Converging the Data Models

Thu Sep 16 10:58:38 PDT 2004

A proposed simplified XML schema for Char, STC and Q.
-----------------------------------------------------

During my long silence, I've been thinking hard about how to unify the
approaches of CDS (Characterization), Arnold (STC), and Brian et al
(Quantity).

First, some observations:

  - The objects in Char are very close to the concepts elaborated in STC,
    but Char redefines these because Francois and Mireille don't want the
    Char definition to be dependent on the complexities of STC.

  - Elements in Arnold's schema are very similar to Quantity, but
    don't use the Quantity schema.

The problem here is that each schema is so big, when done right,
that it's hard to buy in to it. But we must reuse components rather
than all go off in separate directions. So I have a proposal for converging us:

1) The Char schema should use the appropriate STC and Q elements, but in
an initial definition should use a relatively tiny toy STC and Q schema
which would be  included in the Char definition. 
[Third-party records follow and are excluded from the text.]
(* ===== verification/_CoqProject ===== *)
-Q . S2P
Prelude.v
Effects.v
Text.v
Sql.v
Keyset.v
Domain.v
Schema.v
Isolation.v
Social.v
Users.v
GraphRaces.v
RateLimits.v
Redis.v
RateLimiter.v
RateSpec.v
Trust.v
Invites.v
Crypto.v
Auth.v
SessionRaces.v
TrustRaces.v
InviteRaces.v
Posts.v
Engagement.v
World.v
Feed.v
FeedRaces.v
Stories.v
StoryRaces.v
Moderation.v
PostRaces.v
Fingerprint.v
DeviceRaces.v
Transactions.v
ConnectionPool.v
Notifications.v
Shutdown.v
Search.v
Media.v
MediaWorker.v
Queue.v
Cleanup.v
Http.v
App.v
Middleware.v
Observability.v
Config.v
HandlersUsers.v
HandlersPosts.v
HandlersMedia.v
Avatars.v
HandlersSafety.v
HandlersStories.v
Endpoints.v
ClientErrors.v
Access.v
Hidden.v
Routes.v
Rejections.v
Startup.v
Clients.v
Delivery.v
Invariant.v
System.v
Sessions.v
Pages.v
Freshness.v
2) Toy-STC would have the property that element instances of Toy-STC would
   be valid instances of full STC. Same for Toy-Q. Therefore, 
   a simple change to the namespace references would be all that is needed to
   layer Char on the full STC and Q. The existence of the full STC and Q
   schemas give us the guarantee that Char elements defined in this way
   are suitably extensible in the future.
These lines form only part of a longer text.